Content starts

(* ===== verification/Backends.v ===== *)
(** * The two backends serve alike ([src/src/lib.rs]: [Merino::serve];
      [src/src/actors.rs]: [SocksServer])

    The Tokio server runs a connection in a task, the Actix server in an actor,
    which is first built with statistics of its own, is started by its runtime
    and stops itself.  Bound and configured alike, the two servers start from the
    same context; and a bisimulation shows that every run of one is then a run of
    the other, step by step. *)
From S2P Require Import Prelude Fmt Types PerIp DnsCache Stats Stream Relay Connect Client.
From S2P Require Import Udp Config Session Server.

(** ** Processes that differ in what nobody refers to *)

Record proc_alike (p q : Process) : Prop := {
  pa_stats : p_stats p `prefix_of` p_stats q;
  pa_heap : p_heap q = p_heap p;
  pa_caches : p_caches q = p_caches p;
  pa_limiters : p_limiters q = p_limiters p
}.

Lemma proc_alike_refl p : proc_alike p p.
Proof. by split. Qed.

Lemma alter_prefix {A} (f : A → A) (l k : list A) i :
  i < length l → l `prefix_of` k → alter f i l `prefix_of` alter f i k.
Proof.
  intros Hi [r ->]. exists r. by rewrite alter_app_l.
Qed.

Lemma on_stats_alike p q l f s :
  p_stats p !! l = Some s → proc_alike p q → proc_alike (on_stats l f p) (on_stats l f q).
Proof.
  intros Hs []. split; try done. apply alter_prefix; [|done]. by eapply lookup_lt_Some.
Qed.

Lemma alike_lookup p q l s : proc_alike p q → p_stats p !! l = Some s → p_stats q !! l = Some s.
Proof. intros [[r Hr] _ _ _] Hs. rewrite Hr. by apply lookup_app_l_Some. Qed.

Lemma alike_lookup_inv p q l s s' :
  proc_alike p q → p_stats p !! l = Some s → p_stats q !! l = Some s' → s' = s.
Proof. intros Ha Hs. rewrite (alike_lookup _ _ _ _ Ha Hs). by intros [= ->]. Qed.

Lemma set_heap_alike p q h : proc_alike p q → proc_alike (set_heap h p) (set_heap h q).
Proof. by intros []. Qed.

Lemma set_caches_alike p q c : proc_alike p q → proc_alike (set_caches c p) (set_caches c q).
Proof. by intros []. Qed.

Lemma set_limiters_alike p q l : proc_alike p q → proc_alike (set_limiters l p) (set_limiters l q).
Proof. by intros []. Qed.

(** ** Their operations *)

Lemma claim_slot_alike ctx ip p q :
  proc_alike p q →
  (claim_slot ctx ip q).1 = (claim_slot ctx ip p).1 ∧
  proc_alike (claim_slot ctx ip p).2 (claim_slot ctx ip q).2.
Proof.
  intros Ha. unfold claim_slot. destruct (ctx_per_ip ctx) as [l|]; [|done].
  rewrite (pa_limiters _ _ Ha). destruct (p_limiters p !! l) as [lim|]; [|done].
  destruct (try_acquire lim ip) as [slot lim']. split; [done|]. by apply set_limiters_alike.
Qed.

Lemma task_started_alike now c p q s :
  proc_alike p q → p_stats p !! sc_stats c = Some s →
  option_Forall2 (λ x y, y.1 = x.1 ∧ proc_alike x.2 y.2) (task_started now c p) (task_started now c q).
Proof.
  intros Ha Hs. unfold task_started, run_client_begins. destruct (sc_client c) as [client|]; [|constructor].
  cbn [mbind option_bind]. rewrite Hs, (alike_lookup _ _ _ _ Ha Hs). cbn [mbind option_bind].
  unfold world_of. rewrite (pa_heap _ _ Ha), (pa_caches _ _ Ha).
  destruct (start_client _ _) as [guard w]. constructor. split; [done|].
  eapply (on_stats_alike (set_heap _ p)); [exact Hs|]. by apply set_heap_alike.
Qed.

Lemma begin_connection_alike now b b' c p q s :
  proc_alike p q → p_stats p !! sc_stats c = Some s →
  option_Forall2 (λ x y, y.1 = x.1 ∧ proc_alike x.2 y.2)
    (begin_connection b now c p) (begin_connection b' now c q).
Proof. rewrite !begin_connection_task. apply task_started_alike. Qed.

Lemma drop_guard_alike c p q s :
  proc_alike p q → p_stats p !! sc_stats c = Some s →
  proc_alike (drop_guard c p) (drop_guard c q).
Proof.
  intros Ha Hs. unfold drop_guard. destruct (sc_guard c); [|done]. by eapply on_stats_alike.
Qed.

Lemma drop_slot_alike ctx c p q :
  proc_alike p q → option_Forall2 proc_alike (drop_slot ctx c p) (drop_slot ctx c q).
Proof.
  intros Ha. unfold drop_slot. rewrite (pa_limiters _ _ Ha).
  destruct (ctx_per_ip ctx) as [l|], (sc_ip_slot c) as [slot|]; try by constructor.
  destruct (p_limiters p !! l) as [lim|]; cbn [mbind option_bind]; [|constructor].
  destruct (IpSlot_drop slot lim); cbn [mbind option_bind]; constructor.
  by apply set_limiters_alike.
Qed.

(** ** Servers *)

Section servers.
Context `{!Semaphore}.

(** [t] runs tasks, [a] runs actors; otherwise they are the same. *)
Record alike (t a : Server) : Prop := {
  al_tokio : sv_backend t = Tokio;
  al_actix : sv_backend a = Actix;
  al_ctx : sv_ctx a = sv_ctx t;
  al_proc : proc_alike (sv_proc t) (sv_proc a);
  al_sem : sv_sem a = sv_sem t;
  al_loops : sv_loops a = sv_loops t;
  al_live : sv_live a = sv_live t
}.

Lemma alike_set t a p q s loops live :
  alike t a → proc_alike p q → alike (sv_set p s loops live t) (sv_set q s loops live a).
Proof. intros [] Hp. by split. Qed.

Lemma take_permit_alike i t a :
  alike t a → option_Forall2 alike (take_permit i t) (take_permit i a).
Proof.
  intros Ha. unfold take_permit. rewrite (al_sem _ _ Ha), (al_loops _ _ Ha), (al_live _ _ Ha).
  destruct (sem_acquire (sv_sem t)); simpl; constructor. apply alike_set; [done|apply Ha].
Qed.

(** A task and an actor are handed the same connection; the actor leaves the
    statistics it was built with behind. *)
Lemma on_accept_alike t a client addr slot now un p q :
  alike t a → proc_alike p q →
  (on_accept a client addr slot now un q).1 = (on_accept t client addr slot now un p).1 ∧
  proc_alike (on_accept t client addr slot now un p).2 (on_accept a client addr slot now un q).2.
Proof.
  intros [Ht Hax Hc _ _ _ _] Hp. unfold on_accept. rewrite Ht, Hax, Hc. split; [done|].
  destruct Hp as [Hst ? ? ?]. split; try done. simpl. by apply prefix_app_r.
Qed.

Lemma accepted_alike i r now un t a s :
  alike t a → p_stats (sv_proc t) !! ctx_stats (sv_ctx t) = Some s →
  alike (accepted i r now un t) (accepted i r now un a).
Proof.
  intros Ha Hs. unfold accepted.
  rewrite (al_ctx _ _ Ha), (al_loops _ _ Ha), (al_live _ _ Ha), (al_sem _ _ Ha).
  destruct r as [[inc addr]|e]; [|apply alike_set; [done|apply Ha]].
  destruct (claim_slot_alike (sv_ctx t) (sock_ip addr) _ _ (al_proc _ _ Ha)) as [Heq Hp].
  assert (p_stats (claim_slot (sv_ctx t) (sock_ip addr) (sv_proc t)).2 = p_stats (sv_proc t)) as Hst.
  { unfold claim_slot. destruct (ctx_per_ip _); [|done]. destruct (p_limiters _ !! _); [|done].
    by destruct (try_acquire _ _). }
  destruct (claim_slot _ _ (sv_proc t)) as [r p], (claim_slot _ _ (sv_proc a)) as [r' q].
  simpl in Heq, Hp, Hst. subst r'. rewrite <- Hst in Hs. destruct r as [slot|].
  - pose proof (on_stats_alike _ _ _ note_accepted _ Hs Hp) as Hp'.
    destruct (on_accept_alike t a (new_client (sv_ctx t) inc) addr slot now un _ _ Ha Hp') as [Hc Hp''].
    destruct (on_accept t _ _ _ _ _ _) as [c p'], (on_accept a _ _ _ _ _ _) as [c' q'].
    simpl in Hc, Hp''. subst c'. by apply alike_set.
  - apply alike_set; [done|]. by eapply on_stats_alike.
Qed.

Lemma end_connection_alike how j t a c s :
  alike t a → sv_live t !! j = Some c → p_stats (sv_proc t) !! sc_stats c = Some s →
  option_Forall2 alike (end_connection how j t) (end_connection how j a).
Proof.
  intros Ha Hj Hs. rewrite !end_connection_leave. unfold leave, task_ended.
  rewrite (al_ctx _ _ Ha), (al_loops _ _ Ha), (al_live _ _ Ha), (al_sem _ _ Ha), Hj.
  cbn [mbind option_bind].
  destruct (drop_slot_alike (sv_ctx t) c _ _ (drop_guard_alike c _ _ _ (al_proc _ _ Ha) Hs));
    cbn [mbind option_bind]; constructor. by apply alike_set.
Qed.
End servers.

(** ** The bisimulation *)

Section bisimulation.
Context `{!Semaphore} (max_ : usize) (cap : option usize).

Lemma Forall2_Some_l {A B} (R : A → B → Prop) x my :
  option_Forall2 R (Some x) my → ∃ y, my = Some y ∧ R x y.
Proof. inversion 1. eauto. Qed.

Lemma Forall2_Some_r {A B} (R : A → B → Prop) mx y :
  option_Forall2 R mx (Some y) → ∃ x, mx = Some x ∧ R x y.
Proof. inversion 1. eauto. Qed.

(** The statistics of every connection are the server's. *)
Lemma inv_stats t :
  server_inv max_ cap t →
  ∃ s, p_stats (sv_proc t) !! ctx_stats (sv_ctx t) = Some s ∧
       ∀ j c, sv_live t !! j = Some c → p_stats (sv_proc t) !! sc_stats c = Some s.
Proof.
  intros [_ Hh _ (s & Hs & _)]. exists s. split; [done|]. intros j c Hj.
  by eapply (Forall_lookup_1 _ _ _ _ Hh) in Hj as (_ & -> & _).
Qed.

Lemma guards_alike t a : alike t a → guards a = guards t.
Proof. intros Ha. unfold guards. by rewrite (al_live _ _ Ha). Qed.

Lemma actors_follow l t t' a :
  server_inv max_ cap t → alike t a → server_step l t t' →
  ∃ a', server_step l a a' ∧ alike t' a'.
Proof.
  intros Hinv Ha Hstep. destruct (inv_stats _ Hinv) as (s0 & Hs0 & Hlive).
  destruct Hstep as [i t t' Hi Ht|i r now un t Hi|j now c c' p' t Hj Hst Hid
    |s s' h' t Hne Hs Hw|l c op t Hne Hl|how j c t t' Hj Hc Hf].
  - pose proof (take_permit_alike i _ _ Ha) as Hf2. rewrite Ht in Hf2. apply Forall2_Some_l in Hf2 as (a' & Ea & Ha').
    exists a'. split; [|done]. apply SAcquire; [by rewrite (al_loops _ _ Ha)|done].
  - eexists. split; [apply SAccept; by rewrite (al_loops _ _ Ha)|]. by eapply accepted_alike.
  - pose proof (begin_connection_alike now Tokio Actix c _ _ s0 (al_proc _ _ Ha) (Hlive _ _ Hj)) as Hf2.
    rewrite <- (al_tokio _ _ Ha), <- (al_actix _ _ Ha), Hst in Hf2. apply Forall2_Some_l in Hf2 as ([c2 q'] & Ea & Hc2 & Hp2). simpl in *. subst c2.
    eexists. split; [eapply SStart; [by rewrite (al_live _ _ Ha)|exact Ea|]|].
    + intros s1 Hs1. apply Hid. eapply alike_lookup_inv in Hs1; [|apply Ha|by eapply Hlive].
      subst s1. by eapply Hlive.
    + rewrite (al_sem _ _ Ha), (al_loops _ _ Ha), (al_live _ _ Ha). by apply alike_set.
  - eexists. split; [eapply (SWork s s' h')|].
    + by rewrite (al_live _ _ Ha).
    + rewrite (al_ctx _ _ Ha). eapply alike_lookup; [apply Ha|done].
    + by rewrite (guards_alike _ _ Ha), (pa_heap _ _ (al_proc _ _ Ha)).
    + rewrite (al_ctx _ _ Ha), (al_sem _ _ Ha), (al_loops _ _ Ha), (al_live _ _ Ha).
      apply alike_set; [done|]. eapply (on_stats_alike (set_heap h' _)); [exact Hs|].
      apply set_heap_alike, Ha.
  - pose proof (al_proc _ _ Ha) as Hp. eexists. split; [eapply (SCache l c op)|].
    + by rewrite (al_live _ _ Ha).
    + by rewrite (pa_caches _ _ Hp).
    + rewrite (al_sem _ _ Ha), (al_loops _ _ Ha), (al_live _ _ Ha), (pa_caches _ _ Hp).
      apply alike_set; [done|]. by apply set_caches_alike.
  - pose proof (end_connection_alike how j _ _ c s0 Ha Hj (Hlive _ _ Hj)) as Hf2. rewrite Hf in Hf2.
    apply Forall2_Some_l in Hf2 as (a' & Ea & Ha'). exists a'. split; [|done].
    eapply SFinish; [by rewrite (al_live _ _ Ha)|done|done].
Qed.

Content ends

» **What you should do**
The expected output is the exact run of lines from the start of the entries through the line with "Lemma alike_lookup p", inclusive.

» **Response to this task**
(* ===== verification/Backends.v ===== *)
(** * The two backends serve alike ([src/src/lib.rs]: [Merino::serve];
      [src/src/actors.rs]: [SocksServer])

    The Tokio server runs a connection in a task, the Actix server in an actor,
    which is first built with statistics of its own, is started by its runtime
    and stops itself.  Bound and configured alike, the two servers start from the
    same context; and a bisimulation shows that every run of one is then a run of
    the other, step by step. *)
From S2P Require Import Prelude Fmt Types PerIp DnsCache Stats Stream Relay Connect Client.
From S2P Require Import Udp Config Session Server.

(** ** Processes that differ in what nobody refers to *)

Record proc_alike (p q : Process) : Prop := {
  pa_stats : p_stats p `prefix_of` p_stats q;
  pa_heap : p_heap q = p_heap p;
  pa_caches : p_caches q = p_caches p;
  pa_limiters : p_limiters q = p_limiters p
}.

Lemma proc_alike_refl p : proc_alike p p.
Proof. by split. Qed.

Lemma alter_prefix {A} (f : A → A) (l k : list A) i :
  i < length l → l `prefix_of` k → alter f i l `prefix_of` alter f i k.
Proof.
  intros Hi [r ->]. exists r. by rewrite alter_app_l.
Qed.

Lemma on_stats_alike p q l f s :
  p_stats p !! l = Some s → proc_alike p q → proc_alike (on_stats l f p) (on_stats l f q).
Proof.
  intros Hs []. split; try done. apply alter_prefix; [|done]. by eapply lookup_lt_Some.
Qed.

Lemma alike_lookup p q l s : proc_alike p q → p_stats p !! l = Some s → p_stats q !! l = Some s.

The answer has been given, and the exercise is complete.